Lars nodded, his braids bouncing as he gritted his teeth and tried to use his one good arm to hold on, once they got him on top of the old, weathered log. Griz and Stabby lifted
Bridget on next and they pushed off just as the first of the undead ran into the front of the train and were sent flying, smashed bodies plummeting into the river. The ones trailing were running across the tracks, but they didn’t make it far before legs slipped through the ties and they could see the bones snapping like kindling before they tumbled off. The .50s opened up and started decimating the undead again and again they didn’t care. They kept attacking, kept coming down the tracks and out of the surrounding areas.

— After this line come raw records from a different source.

(** ** Routing by prefix *)

Lemma prefix_app (pre s : string) :
  String.prefix pre s = true -> exists t, s = pre +:+ t.
Proof.
  revert s. induction pre as [|a pre IH]; intros s Hs.
  - by exists s.
  - destruct s as [|b s]; simpl in Hs; [discriminate|].
    destruct (Ascii.ascii_dec a b) as [->|]; [|discriminate].
    destruct (IH s Hs) as [t ->]. by exists t.
Qed.

(** A name with a domain's prefix reaches that domain's handler, with the
    arguments of the request (an empty object when it has none). *)
Lemma route_domain (d : Domain) (name : string) (args : option object) :
  String.prefix (domainPrefix d) name = true ->
  callToolBody name args = domainHandler d name (default ∅ args).
Proof.
  intros Hpre. apply prefix_app in Hpre as [t ->].
  unfold callToolBody. destruct d; simpl; by destruct t.
Qed.

(** A name that is reserved or has no domain's prefix reaches no handler. *)
Lemma route_unknown (name : string) (args : option object) :
  name <> "salesbuildr_navigate" -> name <> "salesbuildr_back" ->
  (forall d, String.prefix (domainPrefix d) name = false) ->
  callToolBody name args =
    mret (errorEnvelope ("Unknown tool: " +:+ name
                         +:+ ". Use salesbuildr_navigate to select a domain first.")).
Proof.
  intros Hnav Hback Hpre. unfold callToolBody.
  rewrite !decide_False by done.
  by rewrite (Hpre companies), (Hpre contacts), (Hpre products),
    (Hpre opportunities), (Hpre quotes).
Qed.

(** Away from the two navigation names the router is oblivious. *)
Lemma oblivious_callToolBody (name : string) (args : option object) :
  name <> "salesbuildr_navigate" -> name <> "salesbuildr_back" ->
  oblivious (callToolBody name args).
Proof.
  intros Hnav Hback.
  destruct (String.prefix (domainPrefix companies) name) eqn:E1;
    [rewrite (route_domain companies) by done; apply oblivious_domainHandler|].
  destruct (String.prefix (domainPrefix contacts) name) eqn:E2;
    [rewrite (route_domain contacts) by done; apply oblivious_domainHandler|].
  destruct (String.prefix (domainPrefix products) name) eqn:E3;
    [rewrite (route_domain products) by done; apply oblivious_domainHandler|].
  destruct (String.prefix (domainPrefix opportunities) name) eqn:E4;
    [rewrite (route_domain opportunities) by done; apply oblivious_domainHandler|].
  destruct (String.prefix (domainPrefix quotes) name) eqn:E5;
    [rewrite (route_domain quotes) by done; apply oblivious_domainHandler|].
  rewrite route_unknown; [apply oblivious_ret | done | done |].
  by intros [].
Qed.

(** ** The catch clause *)

Lemma callTool_ok (name : string) (args : option object) (p p' : Process) (e : Envelope) :
  callToolBody name args p = (Ok e, p') -> callTool name args p = (e, p').
Proof. unfold callTool. by intros ->. Qed.

Lemma callTool_throw (name : string) (args : option object) (p p' : Process) (e : thrown) :
  callToolBody name args p = (Throw e, p') ->
  callTool name args p = (errorEnvelope ("Error: " +:+ errorMessage e), p').
Proof. unfold callTool. by intros ->. Qed.

Lemma callTool_process (name : string) (args : option object) (p : Process) :
  snd (callTool name args p) = snd (callToolBody name args p).
Proof. unfold callTool. by destruct (callToolBody name args p) as [[e|e] p']. Qed.

(** C10: a call-tool request whose name is neither [salesbuildr_navigate]
    nor [salesbuildr_back] leaves the session state ([currentDomain]) as it
    was, whatever the name and the arguments are and whatever the handler
    does (success, upstream failure, unknown verb, unknown tool). *)
Theorem callTool_frame (name : string) (args : option object) (p : Process) :
  name <> "salesbuildr_navigate" -> name <> "salesbuildr_back" ->
  state (snd (callTool name args p)) = state p.
Proof.
  intros Hnav Hback. rewrite callTool_process.
  by apply oblivious_frame, oblivious_callToolBody.
Qed.

(** C7: a name that is neither reserved nor prefixed by a registered
    domain's namespace gets the error envelope that names the tool and
    tells the caller to navigate first, and the process (the session state
    with it) is unchanged. *)
Theorem callTool_unknown (name : string) (args : option object) (p : Process) :
  name <> "salesbuildr_navigate" -> name <> "salesbuildr_back" ->
  (forall d, String.prefix (domainPrefix d) name = false) ->
  callTool name args p =
    ({| content := [ {| type := "text";
                        text := "Unknown tool: " +:+ name
                                +:+ ". Use salesbuildr_navigate to select a domain first." |} ];
        isError := Some true |}, p).
Proof.
  intros Hnav Hback Hpre. apply callTool_ok.
  by rewrite route_unknown.
Qed.

(** C4: a name with a registered domain's prefix is delegated to that
    domain's handler with the arguments of the request, in every session
    state; an envelope the handler returns is the router's answer, and the
    answer is the same whatever [currentDomain] holds. *)
Theorem callTool_dispatch (d : Domain) (name : string) (args : option object) (p : Process) :
  String.prefix (domainPrefix d) name = true ->
  callTool name args p =
    match domainHandler d name (default ∅ args) p with
    | (Ok envelope, p') => (envelope, p')
    | (Throw e, p') => (errorEnvelope ("Error: " +:+ errorMessage e), p')
    end
  /\ forall v,
       callTool name args (withCurrentDomain v p) =
         (fst (callTool name args p), withCurrentDomain v (snd (callTool name args p))).
Proof.
  intros Hpre. unfold callTool. rewrite (route_domain d) by done.
  split; [reflexivity|]. intros v.
  rewrite (oblivious_domainHandler d name (default ∅ args) v p).
  by destruct (domainHandler d name (default ∅ args) p) as [[e|e] p'].
Qed.

(** ** The upstream calls a handler makes *)

Lemma getClient_cases (p : Process) :
  (clientAvailable p = true /\
   exists c p', getClient p = (Ok c, p') /\ journal p' = journal p /\ remote p' = remote p)
  \/ (clientAvailable p = false /\ exists e, getClient p = (Throw e, p)).
Proof.
  unfold clientAvailable, getClient, getCredentials, mbind, M_bind, gets, setClient,
    modify, throw. simpl.
  destruct (_client p) as [c|]; [left; eauto 10|].
  destruct (SALESBUILDR_API_KEY p) as [k|]; [|right; eauto].
  case_decide as Hk; [rewrite bool_decide_eq_true_2 by done; right; eauto|].
  rewrite bool_decide_eq_false_2 by done. simpl.
  destruct (packageInstalled p); [left; eauto 10|right; eauto].
Qed.

Lemma invoke_journal (client : SalesbuildrClient) (c : UpstreamCall) (p : Process) :
  journal (snd (invoke client c p)) = journal p ++ [c].
Proof. unfold invoke. by destruct (perform (apiKey client) c (remote p)). Qed.

(** What a handler that makes the single call [c] after [getClient()]
    leaves in the journal. *)
Lemma single_call_journal {A : Type} (c : UpstreamCall) (k : value -> A) (p : Process) :
  exists calls,
    journal (snd ((client ← getClient; r ← invoke client c; mret (k r)) p))
      = journal p ++ calls /\
    (clientAvailable p = true -> length calls = 1) /\
    (forall x, x ∈ calls -> x = c).
Proof.
  unfold mbind at 1. unfold M_bind.
  destruct (getClient_cases p) as [(Hav & client & p' & -> & Hj & _)|(Hav & e & ->)].
  - exists [c]. split; [|split].
    + unfold mbind, M_bind. pose proof (invoke_journal client c p') as Hi.
      destruct (invoke client c p') as [[r|e] p'']; simpl in *; by rewrite Hi, Hj.
    + done.
    + by intros x ->%list_elem_of_singleton.
  - exists []. simpl. split; [by rewrite app_nil_r|]. split; [by rewrite Hav|].
    by intros x ?%elem_of_nil.
Qed.

Lemma prefix_toolName (d : Domain) (verb : string) :
  String.prefix (domainPrefix d) (toolName d verb) = true.
Proof. unfold toolName. destruct d; simpl; by destruct verb. Qed.

(** The create branch of a handler, for the four domains that have one. *)
Lemma create_handler (d : Domain) (args : object) :
  hasTool d "create" = true ->
  domainHandler d (toolName d "create") args =
    (client ← getClient;
     created ← invoke client (Call d MCreate [VObj (rest "id" args)]);
     mret (textEnvelope (JSON_stringify created))).
Proof. destruct d; intros Hd; try discriminate Hd; reflexivity. Qed.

The Three Flags crew paddled silently out to the middle of the river where the current flowed the fastest and steered the ungainly boat downstream, putting the screams, the roars, the rest of the team, and the thundering of heavy machine guns behind them.
23
Gunny
The water was chilly and within minutes, they were blue-lipped and losing body heat fast. Atlanta wasn’t exactly cold in October, but they were only a few miles from the dam on the reservoir. The water coming out was from the bottom of the lake, some forty feet deep, and it was downright frosty to them.
Some of the zeds that bounced off the train or fell from the tracks had spotted them and stumbled their way to the water and splashed in, the current pulling them downstream. Stabby, Gunny, and Griz kicked and paddled, trying to keep the makeshift raft near the middle so it wouldn’t get tangled in overhanging branches or sandbars. They slowly put distance between them and the undead, who were trying to walk underwater and kept stumbling from the current or broken legs.
They floated down river, around a few bends, and when they went under the 78 overpass, Griz recognized where they were.
“Pull up to the right,” he said. “I know that place. It’s a crane outfit, I’ve hauled oversize out of there.”
They were shivering from the chill as they pushed the log close to the muddy bank. As gently as possible, they got Bridget and Lars resting against trees and let the current pull their makeshift boat back out into the river.